• What you are asked to do
Repeat back the entries that follow, keeping every word as it is.

• Given records
(* ===== verification/Store.v ===== *)
(** [src/db/mod.rs] and [src/db/rocksdb.rs]: how analyzed blocks are written to
    the database. *)
From stdpp Require Import sorting.
From S2P Require Import Prelude.
From S2P Require Import Extern.
From S2P Require Import Buffer.
From S2P Require Import Varint.
From S2P Require Import Arena.
From S2P Require Import Wire.
From S2P Require Import Header.
From S2P Require Import Tx.
From S2P Require Import Loops.
From S2P Require Import Opcodes.
From S2P Require Import Script.
From S2P Require Import Weight.
From S2P Require Import Address.
From S2P Require Import Keys.
From S2P Require Import Analyze.

(** * [rocksdb]

    A database maps keys to values. It grows by whole files: a writer takes pairs
    in strictly ascending order of their keys and refuses all others, a file must
    not be empty, and ingesting it puts its pairs over what the database holds. An
    iterator goes over the keys between two bounds in ascending order. *)

Class RocksDb := {
  DB : Type;
  contents : DB → gmap bytes bytes;
  get_pinned : DB → bytes → outcome (option bytes);
  SstFileWriter : Type;
  sst_entries : SstFileWriter → list (bytes * bytes);
  sst_open : SstFileWriter;
  sst_put : SstFileWriter → bytes → bytes → outcome SstFileWriter;
  sst_finish : SstFileWriter → outcome unit;
  ingest : DB → SstFileWriter → outcome DB;
  iterate : DB → bytes → bytes → list (bytes * bytes);
  prefix_iterator : DB → bytes → list (bytes * bytes);
  get_pinned_spec d k : get_pinned d k = Ok (contents d !! k);
  sst_open_spec : sst_entries sst_open = [];
  sst_put_spec w k v :
    (∀ x, x ∈ sst_entries w → bytes_ltb x.1 k = true) →
    ∃ w', sst_put w k v = Ok w' ∧ sst_entries w' = sst_entries w ++ [(k, v)];
  sst_put_refused w k v x :
    x ∈ sst_entries w → bytes_ltb x.1 k = false → ∃ e, sst_put w k v = Err e;
  sst_finish_spec w : sst_entries w ≠ [] → sst_finish w = Ok tt;
  sst_finish_empty w : sst_entries w = [] → ∃ e, sst_finish w = Err e;
  ingest_spec d w : sst_finish w = Ok tt →
    ∃ d', ingest d w = Ok d' ∧ contents d' = list_to_map (sst_entries w) ∪ contents d;
  iterate_sorted d lo hi : StronglySorted (λ x y, bytes_ltb x.1 y.1 = true) (iterate d lo hi);
  iterate_spec d lo hi k v :
    (k, v) ∈ iterate d lo hi ↔
    contents d !! k = Some v ∧ bytes_leb lo k = true ∧ bytes_ltb k hi = true;
  prefix_iterator_sorted d p : StronglySorted (λ x y, bytes_ltb x.1 y.1 = true) (prefix_iterator d p);
  prefix_iterator_spec d p k v :
    (k, v) ∈ prefix_iterator d p ↔ contents d !! k = Some v ∧ p `prefix_of` k;
}.
Lemma spends_queried_witness :
  ∃ l, get_tx_spends toy_spends_db (to_le 32 4) = Ok l ∧ (7, to_le 32 5, to_le 32 6) ∈ l.
Proof.
  destruct (spends_queried toy_spends_db (to_le 32 4)) as (l & Hl & _ & Hin).
  - intros k v Hc.
    change (({[to_le 32 4 ++ to_le 4 7 := to_le 32 5 ++ to_le 32 6]} : gmap bytes bytes) !! k = Some v) in Hc.
    apply lookup_singleton_Some in Hc as [<- <-]. split; reflexivity.
  - reflexivity.
  - exists l. split; [exact Hl|]. apply Hin. split; [split; [discriminate|reflexivity]|].
    split; [reflexivity|]. split; [reflexivity|]. vm_compute. reflexivity.
Defined.

Lemma address_query_witness :
  ∃ rows, get_address_entires toy_address_db toy_address 100 200 10 = Ok (map row_result (limited 10 rows)) ∧
    mkAddressRow 200 (to_le 32 2) (to_le 32 9) (-1500) ∈ rows ∧
    mkAddressRow 100 (to_le 32 1) (to_le 32 9) 5000 ∉ rows.
Proof.
  destruct (address_query toy_address_db toy_address 100 200) as [Hown _]; [| | |destruct Hown as (rows & _ & Hin & Hq)].
  - vm_compute. discriminate.
  - split; [discriminate|reflexivity].
  - split; [discriminate|reflexivity].
  - apply toy_own_range.
  - exists rows. split; [apply Hq; discriminate|]. split.
    + apply Hin. split; [exact (proj1 (Forall_forall _ _) toy_rows_ok _ ltac:(by left))|].
      split; [vm_compute; reflexivity|]. simpl. lia.
    + intros (_ & _ & Ht)%Hin. simpl in Ht. lia.
Defined.

Lemma address_pages_witness :
  ∃ rows, get_address_entires toy_address_db toy_address 0 200 0 = Ok (map row_result rows) ∧
    ∀ r, rows !! 0%nat = Some r →
      get_address_entires_continue toy_address_db toy_address (row_tx r) (row_time r) 10
      = Ok (map row_result (limited 10 (drop 1 rows))).
Proof.
  destruct (address_pages toy_address_db toy_address 200) as (rows & Hq & Hc).
  - vm_compute. discriminate.
  - split; [discriminate|reflexivity].
  - apply toy_own_range.
  - exists rows. split; [exact Hq|]. intros r Hr. exact (Hc 0%nat r 10 Hr).
Defined.

Lemma top_address_data_witness :
  ∃ rows, get_top_address_data toy_address_db toy_address 1 = Ok (top_state 1 rows) ∧
    mkAddressRow 100 (to_le 32 1) (to_le 32 9) 5000 ∈ rows.
Proof.
  destruct (top_address_data toy_address_db toy_address 1) as (rows & Hq & _ & Hin).
  - vm_compute. discriminate.
  - discriminate.
  - apply toy_own_range.
  - exists rows. split; [exact Hq|]. apply Hin.
    split; [exact (proj1 (Forall_forall _ _) toy_rows_ok _ ltac:(right; by left))|].
    split; [vm_compute; reflexivity|reflexivity].
Defined.

(** A taproot output whose program begins with the 20 bytes of [toy_address]. *)
Lemma longer_address_breaks_summary_witness :
  ∃ e, get_top_address_data
    (mkDatabases toy_db ∅ ∅ ∅ {[address_entry (toy_address ++ to_le 12 77) 50 (to_le 32 8) := zeros 40]} ∅)
    toy_address 10 = Err e.
Proof.
  eapply (longer_address_breaks_summary _ toy_address (to_le 12 77) 50 (to_le 32 8)).
  - vm_compute. discriminate.
  - reflexivity.
  - vm_compute. discriminate.
  - vm_compute. discriminate.
  - vm_compute. reflexivity.
Defined.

• Answer to the problem
(* ===== verification/Store.v ===== *)
(** [src/db/mod.rs] and [src/db/rocksdb.rs]: how analyzed blocks are written to
    the database. *)
From stdpp Require Import sorting.
From S2P Require Import Prelude.
From S2P Require Import Extern.
From S2P Require Import Buffer.
From S2P Require Import Varint.
From S2P Require Import Arena.
From S2P Require Import Wire.
From S2P Require Import Header.
From S2P Require Import Tx.
From S2P Require Import Loops.
From S2P Require Import Opcodes.
From S2P Require Import Script.
From S2P Require Import Weight.
From S2P Require Import Address.
From S2P Require Import Keys.
From S2P Require Import Analyze.

(** * [rocksdb]

    A database maps keys to values. It grows by whole files: a writer takes pairs
    in strictly ascending order of their keys and refuses all others, a file must
    not be empty, and ingesting it puts its pairs over what the database holds. An
    iterator goes over the keys between two bounds in ascending order. *)

Class RocksDb := {
  DB : Type;
  contents : DB → gmap bytes bytes;
  get_pinned : DB → bytes → outcome (option bytes);
  SstFileWriter : Type;
  sst_entries : SstFileWriter → list (bytes * bytes);
  sst_open : SstFileWriter;
  sst_put : SstFileWriter → bytes → bytes → outcome SstFileWriter;
  sst_finish : SstFileWriter → outcome unit;
  ingest : DB → SstFileWriter → outcome DB;
  iterate : DB → bytes → bytes → list (bytes * bytes);
  prefix_iterator : DB → bytes → list (bytes * bytes);
  get_pinned_spec d k : get_pinned d k = Ok (contents d !! k);
  sst_open_spec : sst_entries sst_open = [];
  sst_put_spec w k v :
    (∀ x, x ∈ sst_entries w → bytes_ltb x.1 k = true) →
    ∃ w', sst_put w k v = Ok w' ∧ sst_entries w' = sst_entries w ++ [(k, v)];
  sst_put_refused w k v x :
    x ∈ sst_entries w → bytes_ltb x.1 k = false → ∃ e, sst_put w k v = Err e;
  sst_finish_spec w : sst_entries w ≠ [] → sst_finish w = Ok tt;
  sst_finish_empty w : sst_entries w = [] → ∃ e, sst_finish w = Err e;
  ingest_spec d w : sst_finish w = Ok tt →
    ∃ d', ingest d w = Ok d' ∧ contents d' = list_to_map (sst_entries w) ∪ contents d;
  iterate_sorted d lo hi : StronglySorted (λ x y, bytes_ltb x.1 y.1 = true) (iterate d lo hi);
  iterate_spec d lo hi k v :
    (k, v) ∈ iterate d lo hi ↔
    contents d !! k = Some v ∧ bytes_leb lo k = true ∧ bytes_ltb k hi = true;
  prefix_iterator_sorted d p : StronglySorted (λ x y, bytes_ltb x.1 y.1 = true) (prefix_iterator d p);
  prefix_iterator_spec d p k v :
    (k, v) ∈ prefix_iterator d p ↔ contents d !! k = Some v ∧ p `prefix_of` k;
}.
Lemma spends_queried_witness :
  ∃ l, get_tx_spends toy_spends_db (to_le 32 4) = Ok l ∧ (7, to_le 32 5, to_le 32 6) ∈ l.
Proof.
  destruct (spends_queried toy_spends_db (to_le 32 4)) as (l & Hl & _ & Hin).
  - intros k v Hc.
    change (({[to_le 32 4 ++ to_le 4 7 := to_le 32 5 ++ to_le 32 6]} : gmap bytes bytes) !! k = Some v) in Hc.
    apply lookup_singleton_Some in Hc as [<- <-]. split; reflexivity.
  - reflexivity.
  - exists l. split; [exact Hl|]. apply Hin. split; [split; [discriminate|reflexivity]|].
    split; [reflexivity|]. split; [reflexivity|]. vm_compute. reflexivity.
Defined.

Lemma address_query_witness :
  ∃ rows, get_address_entires toy_address_db toy_address 100 200 10 = Ok (map row_result (limited 10 rows)) ∧
    mkAddressRow 200 (to_le 32 2) (to_le 32 9) (-1500) ∈ rows ∧
    mkAddressRow 100 (to_le 32 1) (to_le 32 9) 5000 ∉ rows.
Proof.
  destruct (address_query toy_address_db toy_address 100 200) as [Hown _]; [| | |destruct Hown as (rows & _ & Hin & Hq)].
  - vm_compute. discriminate.
  - split; [discriminate|reflexivity].
  - split; [discriminate|reflexivity].
  - apply toy_own_range.
  - exists rows. split; [apply Hq; discriminate|]. split.
    + apply Hin. split; [exact (proj1 (Forall_forall _ _) toy_rows_ok _ ltac:(by left))|].
      split; [vm_compute; reflexivity|]. simpl. lia.
    + intros (_ & _ & Ht)%Hin. simpl in Ht. lia.
Defined.

Lemma address_pages_witness :
  ∃ rows, get_address_entires toy_address_db toy_address 0 200 0 = Ok (map row_result rows) ∧
    ∀ r, rows !! 0%nat = Some r →
      get_address_entires_continue toy_address_db toy_address (row_tx r) (row_time r) 10
      = Ok (map row_result (limited 10 (drop 1 rows))).
Proof.
  destruct (address_pages toy_address_db toy_address 200) as (rows & Hq & Hc).
  - vm_compute. discriminate.
  - split; [discriminate|reflexivity].
  - apply toy_own_range.
  - exists rows. split; [exact Hq|]. intros r Hr. exact (Hc 0%nat r 10 Hr).
Defined.

Lemma top_address_data_witness :
  ∃ rows, get_top_address_data toy_address_db toy_address 1 = Ok (top_state 1 rows) ∧
    mkAddressRow 100 (to_le 32 1) (to_le 32 9) 5000 ∈ rows.
Proof.
  destruct (top_address_data toy_address_db toy_address 1) as (rows & Hq & _ & Hin).
  - vm_compute. discriminate.
  - discriminate.
  - apply toy_own_range.
  - exists rows. split; [exact Hq|]. apply Hin.
    split; [exact (proj1 (Forall_forall _ _) toy_rows_ok _ ltac:(right; by left))|].
    split; [vm_compute; reflexivity|reflexivity].
Defined.

(** A taproot output whose program begins with the 20 bytes of [toy_address]. *)
Lemma longer_address_breaks_summary_witness :
  ∃ e, get_top_address_data
    (mkDatabases toy_db ∅ ∅ ∅ {[address_entry (toy_address ++ to_le 12 77) 50 (to_le 32 8) := zeros 40]} ∅)
    toy_address 10 = Err e.
Proof.
  eapply (longer_address_breaks_summary _ toy_address (to_le 12 77) 50 (to_le 32 8)).
  - vm_compute. discriminate.
  - reflexivity.
  - vm_compute. discriminate.
  - vm_compute. discriminate.
  - vm_compute. reflexivity.
Defined.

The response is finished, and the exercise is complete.